I just want to take a moment to extend and acknowledge my colleagues and partners here today. Obviously, you’ve just heard the incredible Mark Butler, Minister for Health, speak. He is an incredible representative for the people that he represents in his local electorate, but also more broadly in pushing the health and ageing agenda within our cabinet as well. Mary Ann Baquero Geronimo, can I acknowledge you? Can I acknowledge Mary Patetsos, Padma Raman, the executive director from the Office for Women, Violet Roumeliotis, the CEO at Settlement Services Australia, Professor Zoe Wainer, deputy secretary from the Department of Health Victoria, and, of course, my dear friend Peter Doukas, chair of FECCA.

And I do want to just give a big shout‑out to FECCA for your steadfastness, persistence, your resilience, over the years often in situations where, you know, we describe it as taking two steps forward and three steps back in the area of multiculturalism. One constant that’s been around in the 30 years or so that I’ve been involved in multicultural affairs in various ways and with various hats on, the one constant has been FECCA and the voice of FECCA and the advocacy of FECCA, so if I can just take the moment to thank FECCA for all the work that they’ve done.

So today we’re launching the Australian Multicultural Women’s Alliance, and I want to talk a little bit about migrant refugee women of colour and those kinds of intersectionalities with health in my speech today, but I also want to talk about multiculturalism and kind of bring all of those things together.

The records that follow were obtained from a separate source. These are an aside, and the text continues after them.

(** * Hom spaces of quiver representations (sage/quivers/homspace.py)

    A shallow embedding of [QuiverHomSpaceFactory] and
    [QuiverHomSpace_generic]: the dimension bookkeeping ([varstart], [eqs]),
    the loop that fills the coefficient matrix, the kernel taken of it, the
    membership test, the element constructor and the factory cache. *)

From Stdlib Require Import ZArith Lia Bool Ring.
From stdpp Require Import gmap strings list fin_maps pretty.

Local Open Scope string_scope.
Local Open Scope list_scope.
Local Open Scope nat_scope.

(** ** Python exceptions and results *)

Inductive PyError : Type :=
| ValueError (msg : string)
| IndexError
| AttributeError (attr : string)
| TypeError.

Inductive Result (A : Type) : Type :=
| Ok (a : A)
| Raise (e : PyError).
Arguments Ok {A} a.
Arguments Raise {A} e.

Definition bind {A B} (m : Result A) (f : A -> Result B) : Result B :=
  match m with
  | Ok a => f a
  | Raise e => Raise e
  end.

Notation "x <- m ;; k" := (bind m (fun x => k))
  (at level 100, m at next level, right associativity).

(** A [for] loop whose body may raise: the state is threaded from left to
    right and the first exception ends the loop. *)
Fixpoint for_each {S A} (body : S -> A -> Result S) (xs : list A) (s : S)
  : Result S :=
  match xs with
  | [] => Ok s
  | x :: xs' => s' <- body s x ;; for_each body xs' s'
  end.

(** [range(a, b)] *)
Definition range (a b : nat) : list nat := seq a (b - a).

Definition raises {A} (m : Result A) : bool :=
  match m with Ok _ => false | Raise _ => true end.

Definition is_ValueError {A} (m : Result A) : bool :=
  match m with Raise (ValueError _) => true | _ => false end.

Definition is_TypeError {A} (m : Result A) : bool :=
  match m with Raise TypeError => true | _ => false end.

(** ** Python lists used as arrays *)

(** [l[i]] *)
Definition getitem {A} (l : list A) (i : nat) : Result A :=
  match l !! i with
  | Some x => Ok x
  | None => Raise IndexError
  end.

(** [l[i] = x] *)
Definition setitem {A} (l : list A) (i : nat) (x : A) : Result (list A) :=
  if decide (i < length l) then Ok (<[i:=x]> l) else Raise IndexError.

(** [l.index(v)]: position of the first occurrence, [ValueError] if none. *)
Fixpoint index (v : nat) (l : list nat) : Result nat :=
  match l with
  | [] => Raise (ValueError "x is not in list")
  | x :: l' => if decide (x = v) then Ok 0 else n <- index v l' ;; Ok (S n)
  end.

(** ** The base ring

    The entries of all matrices live in the carrier of one commutative ring
    with a decidable equality.  The ring *object* a representation points to
    is a [RingRef]: what [is] and [==] look at. *)

Record RingOps : Type := {
  carrier :> Type;
  r0 : carrier;
  r1 : carrier;
  radd : carrier -> carrier -> carrier;
  rmul : carrier -> carrier -> carrier;
  ropp : carrier -> carrier;
  reqb : carrier -> carrier -> bool
}.

Definition rsub (K : RingOps) (x y : K) : K := radd K x (ropp K y).

Record RingRef : Type := { ring_id : nat; ring_name : string }.

(** [a is b] compares addresses, [a == b] compares values. *)
Definition ring_is (a b : RingRef) : bool := Nat.eqb (ring_id a) (ring_id b).
Definition ring_eq (a b : RingRef) : bool :=
  bool_decide (ring_name a = ring_name b).

(** ** Quivers *)

Abbreviation Vertex := nat (only parsing).
(** An edge is the triple [(e[0], e[1], e[2])]: source, target, label. *)
Definition Edge := (Vertex * Vertex * string)%type.
Definition e0 (e : Edge) : Vertex := e.1.1.
Definition e1 (e : Edge) : Vertex := e.1.2.

Record Quiver : Type := {
  quiver_id : nat;
  vertices : list Vertex;
  edges : list Edge
}.

Definition quiver_is (a b : Quiver) : bool :=
  Nat.eqb (quiver_id a) (quiver_id b).
Definition quiver_eq (a b : Quiver) : bool :=
  bool_decide (vertices a = vertices b /\ edges a = edges b).

(** ** Matrices

    A matrix knows its shape; [entry] is read only inside the shape.  A write
    outside the shape raises [IndexError], as Sage's does. *)

Record Matrix (K : RingOps) : Type := {
  nrows : nat;
  ncols : nat;
  entry : nat -> nat -> K
}.
Arguments nrows {K} _.
Arguments ncols {K} _.
Arguments entry {K} _ _ _.

(** [Matrix(R, m, n)]: the zero matrix. *)
Definition Matrix_zero (K : RingOps) (m n : nat) : Matrix K :=
  {| nrows := m; ncols := n; entry := fun _ _ => r0 K |}.

(** [Matrix(n, n, 1)]: the scalar matrix of [1]. *)
Definition Matrix_one (K : RingOps) (n : nat) : Matrix K :=
  {| nrows := n; ncols := n;
     entry := fun i j => if Nat.eqb i j then r1 K else r0 K |}.

(** The matrix [M] with [x] at [(r, c)]. *)
Definition mat_put {K} (M : Matrix K) (r c : nat) (x : K) : Matrix K :=
  {| nrows := nrows M; ncols := ncols M;
     entry := fun r' c' =>
       if Nat.eqb r' r && Nat.eqb c' c then x else entry M r' c' |}.

(** [M[r, c] = x] *)
Definition mat_set {K} (M : Matrix K) (r c : nat) (x : K) : Result (Matrix K) :=
  if decide (r < nrows M /\ c < ncols M) then Ok (mat_put M r c x)
  else Raise IndexError.

(** ** Representations

    The attributes of a [QuiverRep] the hom space reads: [_quiver],
    [_base_ring], the dimension of [_spaces[v]], the matrix of [_maps[e]] and
    [_factory_data].  The factory of representations sets [_factory_data] on
    every object it makes, to a tuple whose entry 2 is the key of the object;
    on a representation that no factory made the attribute is [None]. *)

Abbreviation RepKey := nat (only parsing).

Record QuiverRep (K : RingOps) : Type := {
  rep_id : nat;
  rep_quiver : Quiver;
  rep_base_ring : RingRef;
  rep_spaces : Vertex -> nat;
  rep_maps : Edge -> Matrix K;
  (** entry 2 of the tuple [_factory_data], or [None] *)
  _factory_data : option RepKey
}.
Arguments rep_id {K} _.
Arguments rep_quiver {K} _.
Arguments rep_base_ring {K} _.
Arguments rep_spaces {K} _ _.
Arguments rep_maps {K} _ _.
Arguments _factory_data {K} _.

(** [M._factory_data[2]]: subscripting [None] raises a [TypeError]. *)
Definition factory_data_2 {K} (M : QuiverRep K) : Result RepKey :=
  match _factory_data M with
  | Some key => Ok key
  | None => Raise TypeError
  end.

(** [_factory_data] is set: the factory of representations made [M]. *)
Definition made_by_factory {K} (M : QuiverRep K) : bool :=
  match _factory_data M with
  | Some _ => true
  | None => false
  end.

(** The key of a representation that the factory made.  It is used where
    [create_key] has returned, so that [_factory_data] is set. *)
Definition rep_factory_key {K} (M : QuiverRep K) : RepKey :=
  match _factory_data M with
  | Some key => key
  | None => 0
  end.

Definition rep_is {K} (a b : QuiverRep K) : bool := Nat.eqb (rep_id a) (rep_id b).

(** [M._spaces[v].dimension()] *)
Definition dim {K} (M : QuiverRep K) (v : Vertex) : nat := rep_spaces M v.

(** ** The space returned by [coef_mat.kernel()] *)

(** [sum(f(k) for k in range(n))] in the base ring. *)
Fixpoint rsum (K : RingOps) (n : nat) (f : nat -> K) : K :=
  match n with
  | O => r0 K
  | S n' => radd K (rsum K n' f) (f n')
  end.

(** [v[r]]; the source reads inside the length of [v] only, where the
    default is never returned. *)
Definition vget {K : RingOps} (v : list K) (r : nat) : K := nth r v (r0 K).

(** Entry [c] of the row vector [v * M]. *)
Definition dot {K : RingOps} (v : list K) (M : Matrix K) (c : nat) : K :=
  rsum K (nrows M) (fun r => rmul K (vget v r) (entry M r c)).

(** Modelled from the spec: the kernel computation of the linear-algebra
    library, which homspace.py only calls.  [M.kernel()] is the left kernel,
    the subspace of the ambient space [k^(M.nrows())] of the row vectors [v]
    with [v * M = 0]; the space is kept by its defining matrix. *)
Record Space (K : RingOps) : Type := { space_matrix : Matrix K }.
Arguments space_matrix {K} _.

Definition kernel {K} (M : Matrix K) : Space K := {| space_matrix := M |}.

(** [v in S] *)
Definition vec_in_space {K : RingOps} (v : list K) (S : Space K) : bool :=
  Nat.eqb (length v) (nrows (space_matrix S))
  && forallb (fun c => reqb K (dot v (space_matrix S) c) (r0 K))
             (range 0 (ncols (space_matrix S))).

(** ** [QuiverHomSpace_generic] *)

Record HomSpace (K : RingOps) : Type := {
  self_id : nat;
  _quiver : Quiver;
  _domain : QuiverRep K;
  _codomain : QuiverRep K;
  _space : Space K;
  _base : RingRef;
  (** whether [__init__] bound the attribute [identity] *)
  identity_bound : bool
}.
Arguments self_id {K} _.
Arguments _quiver {K} _.
Arguments _domain {K} _.
Arguments _codomain {K} _.
Arguments _space {K} _.
Arguments _base {K} _.
Arguments identity_bound {K} _.

(** The first loop: [varstart[verts.index(v) + 1] = dim * dim]. *)
Definition varstart_dims {K} (domain codomain : QuiverRep K)
    (verts : list Vertex) (varstart : list nat) : Result (list nat) :=
  for_each (fun varstart v =>
              i <- index v verts ;;
              setitem varstart (i + 1) (dim domain v * dim codomain v))
           verts varstart.

(** The second loop: [eqs += dim * dim] over the edges. *)
Definition count_eqs {K} (domain codomain : QuiverRep K) (es : list Edge)
    (eqs : nat) : nat :=
  fold_left (fun eqs e => eqs + dim domain (e0 e) * dim codomain (e1 e)) es eqs.

(** The cascading sum: [varstart[i] += varstart[i-1]] for [i] from 2. *)
Definition varstart_cascade (varstart : list nat) : Result (list nat) :=
  for_each (fun varstart i =>
              a <- getitem varstart i ;;
              b <- getitem varstart (i - 1) ;;
              setitem varstart i (a + b))
           (range 2 (length varstart)) varstart.

(** The body of the loops over [i] and [j]: the two loops over [k] write
    column [eqn], then [eqn += 1]. *)
Definition fill_equation {K : RingOps} (verts : list Vertex)
    (varstart : list nat) (X Y : Matrix K) (e : Edge) (i j : nat)
    (st : Matrix K * nat) : Result (Matrix K * nat) :=
  let eqn := st.2 in
  coef_mat <- for_each (fun coef_mat k =>
                s <- index (e0 e) verts ;;
                vs <- getitem varstart s ;;
                mat_set coef_mat (vs + i * nrows Y + k) eqn (entry Y k j))
              (range 0 (nrows Y)) st.1 ;;
  coef_mat <- for_each (fun coef_mat k =>
                t <- index (e1 e) verts ;;
                vt <- getitem varstart t ;;
                mat_set coef_mat (vt + k * ncols Y + j) eqn
                        (ropp K (entry X i k)))
              (range 0 (ncols X)) coef_mat ;;
  Ok (coef_mat, eqn + 1).

(** The body of the loop over the edges. *)
Definition fill_edge {K : RingOps} (domain codomain : QuiverRep K)
    (verts : list Vertex) (varstart : list nat)
    (st : Matrix K * nat) (e : Edge) : Result (Matrix K * nat) :=
  let X := rep_maps domain e in
  let Y := rep_maps codomain e in
  for_each (fun st i =>
              for_each (fun st j => fill_equation verts varstart X Y e i j st)
                       (range 0 (ncols Y)) st)
           (range 0 (nrows X)) st.

(** Everything [__init__] computes before the kernel is taken: the
    coefficient matrix and the final value of [eqn]. *)
Definition coefficient_matrix {K : RingOps} (domain codomain : QuiverRep K)
  : Result (Matrix K * nat) :=
  let verts := vertices (rep_quiver domain) in
  let varstart := replicate (length verts + 1) 0 in
  varstart <- varstart_dims domain codomain verts varstart ;;
  let eqs := count_eqs domain codomain (edges (rep_quiver domain)) 0 in
  varstart <- varstart_cascade varstart ;;
  rows <- getitem varstart (length varstart - 1) ;;
  let coef_mat := Matrix_zero K rows eqs in
  for_each (fill_edge domain codomain verts varstart)
           (edges (rep_quiver domain)) (coef_mat, 0).

(** [QuiverHomSpace_generic.__init__(self, domain, codomain)] *)
Definition __init__ {K : RingOps} (self : nat) (domain codomain : QuiverRep K)
  : Result (HomSpace K) :=
  if negb (quiver_eq (rep_quiver domain) (rep_quiver codomain)) then
    Raise (ValueError "Representations are not over the same quiver.")
  else if negb (ring_eq (rep_base_ring codomain) (rep_base_ring domain)) then
    Raise (ValueError "Representations are not over the same base ring.")
  else
    st <- coefficient_matrix domain codomain ;;
    Ok {| self_id := self;
          _quiver := rep_quiver domain;
          _domain := domain;
          _codomain := codomain;
          _space := kernel st.1;
          _base := rep_base_ring codomain;
          identity_bound := rep_is domain codomain |}.

(** ** Homomorphisms of representations

    [QuiverRepHom] lives in sage/quivers/morphism.py, which homspace.py only
    calls.  What the hom space reads of a homomorphism is its [_quiver],
    [_domain], [_codomain] and [_vector]. *)

Record Hom (K : RingOps) : Type := {
  hom_quiver : Quiver;
  hom_domain : QuiverRep K;
  hom_codomain : QuiverRep K;
  _vector : list K
}.
Arguments hom_quiver {K} _.
Arguments hom_domain {K} _.
Arguments hom_codomain {K} _.
Arguments _vector {K} _.

(** The [data] argument of a homomorphism: [None], an integer, a dictionary
    from vertices to matrices, or a vector of the ambient space. *)
Inductive Data (K : RingOps) : Type :=
| DNone
| DInt (z : Z)
| DDict (maps : gmap Vertex (Matrix K))
| DVector (v : list K).
Arguments DNone {K}.
Arguments DInt {K} z.
Arguments DDict {K} maps.
Arguments DVector {K} v.

(** The number of the variable at (0, 0) of the matrix at vertex [v]: the
    variables are numbered from 0, first by vertex, then by row, then by
    column (the comment at the head of [__init__]). *)
Fixpoint var_offset {K} (domain codomain : QuiverRep K) (verts : list Vertex)
    (v : Vertex) : nat :=
  match verts with
  | [] => 0
  | x :: verts' =>
      if decide (x = v) then 0
      else dim domain x * dim codomain x + var_offset domain codomain verts' v
  end.

Definition total_dim {K} (domain codomain : QuiverRep K) (verts : list Vertex)
  : nat :=
  sum_list (map (fun v => dim domain v * dim codomain v) verts).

The alliance is actually a milestone in our national commitment to ensuring that every woman in Australia no matter her cultural background, her place of birth, country of origin, can thrive, can lead and can belong in Australia. And it’s, you know, often alliances like this or programs like this get considered to be a nice little add‑on but this alliance is not an add‑on. It sits at the heart, the very heart of what the Albanese government is working on with our women’s strategy. Our strategy, our women’s strategy, recognises gender equality as foundation of both social progress and economic strength, but today’s launch, importantly, takes an intersectional lens to gender equality and recognises that diversity is not just about gender.

Now, I don’t know if any of you are like me, but I get incredibly frustrated if every time people talk about diversity and then just show women in the complete absence of any migrant refugee women of colour when they talk about diversity. So, for me, it’s really exciting to be able to be a part of something that challenges that and that brings in intersectionality.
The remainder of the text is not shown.